De eerste jaren hier waren we nog niet ontdekt. Wisten alleen de jagers, postbode en Paulus de Boskabouter ons te vinden. Kraaide één van de 5 hanen net zo lang tot zijn kop eraf moest en raakten wij verknocht aan de stilte van de natuur, de spechten en de uilen, een roepend hert met als antwoord een schreeuw van een wild zwijn.
Het is weg mag u weten, al twee jaar lang zijn we hiervan verstoken. 
De bouwherrie hield op eind mei, dachten we.

Prochain; 
Het maken van de weg, die met de landverzakking wegspoelde april vorig jaar. Het conflict tussen le Conseil en de EDF beslecht wie o wie het moet gaan bekostigen. DoubleDutch dan maar. In juni zijn de werkzaamheden gestart, de andere 'schuin aan de overkant' dan die vermaledijde Parijzenaars met hun arrogantie dat 'het maar domme boeren zijn, jammer van het platteland'. (Laten wij domme boeren nou eenzelfde soort overtuiging hebben,maar dan net andersom!)
In een kloof als deze weerkaatst ieder geluid, vaak een schitterende loepzuivere echo. De benodigde mega- en supermachines die ze hier gebruiken om een berghelling zo te manipuleren dat er weer asfalt gelegd kan worden, maken een dito geluid. Dat zijn de draaiende motoren alleen, die vroeg in de ochtend stationair warm mogen draaien. De tientonners die rotsen en stenen aanvoeren doen er een schep bovenop. Ze kieperen zichzelf leeg om de inhoud het ravijn in te laten donderen. Nee, ik heb er geen nette woorden voor. 

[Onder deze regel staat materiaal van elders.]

(* ===== verification/Sighting.v ===== *)
(** The beacon firmware and the scanner firmware together: what
    [beacon_main] puts on the air, received in any order, among any other
    traffic and any number of times, is the line [print_snapshot] shows.

    The radio link is the hypothesis of the theorem: what the scanner receives
    from the beacon's address is what the beacon broadcasts. *)
From stdpp Require Import prelude list numbers option strings gmap.
From Stdlib Require Import ZArith.
From S2P Require Import Prelude Text Bluetooth Port Advertisement Scanner Beacon BeaconFirmware.
Local Open Scope Z_scope.

(** * Specification *)




(** * Lemmas *)



Section OnAir.
Context {B : Type} `{AdEncoderLaws}.

End OnAir.


(** * The report *)


Section Report.
Context `{TroubleHost} `{SortUnstable}.

End Report.

(** * The registry *)

Section Entry.
Context `{TroubleHost}.




End Entry.

(** * Properties *)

Het is net oorlog, een explosie, of nee, het geluid van net na de knal. Een instortend gebouw, een opgeblazen berg.
Tenen krommen zich, adrenaline schiet door mijn systeem, het geluid probeer ik te plaatsen. Hier falen we in, allebei. Want het is geen oorlog en het komt telkens onverwacht als variatie op die draaiende motoren.
Dit gaat van maandagochtend 8 uur door tot vrijdagmiddag 4 uur. Jaja, ze mogen vrijdagmiddag eerder stoppen! En als u denkt dat ze de lange maand augustus vakantie hadden, help ik u uit de droom. De stilte bedroeg 8 dagen, werkdagen welteverstaan. 
Ze voorspellen dat ze tot eind oktober dit jaar nodig hebben. Los van het asfalteren, dat kost een dag of twee.

We maken samen ook herrie, omdat we Durven, omdat het Kan. Een 'quitting-quitter' en een volhardende niet-roker die geïsoleerd elkaar het leven zuur maken, in liefde. We willen zo graag. Samen; oogsten, werken, de herrie aan de overkant dealen, leven en rusten. Maar voorlopig is er herrie, veel herrie. Om tijdens de weekenden bij te komen, overweldigd te worden door het gebrek aan herrie. Met pijn achter de ogen te moeten constateren dat we niet meer tegen herrie kunnen. Onnatuurlijke geluiden, machines, verstoring van een delicaat evenwicht. Het maakt er de interne herrie, waar we al onder leden sinds Goldmann-Sachs besloot de boel te besodemieteren, niet minder om.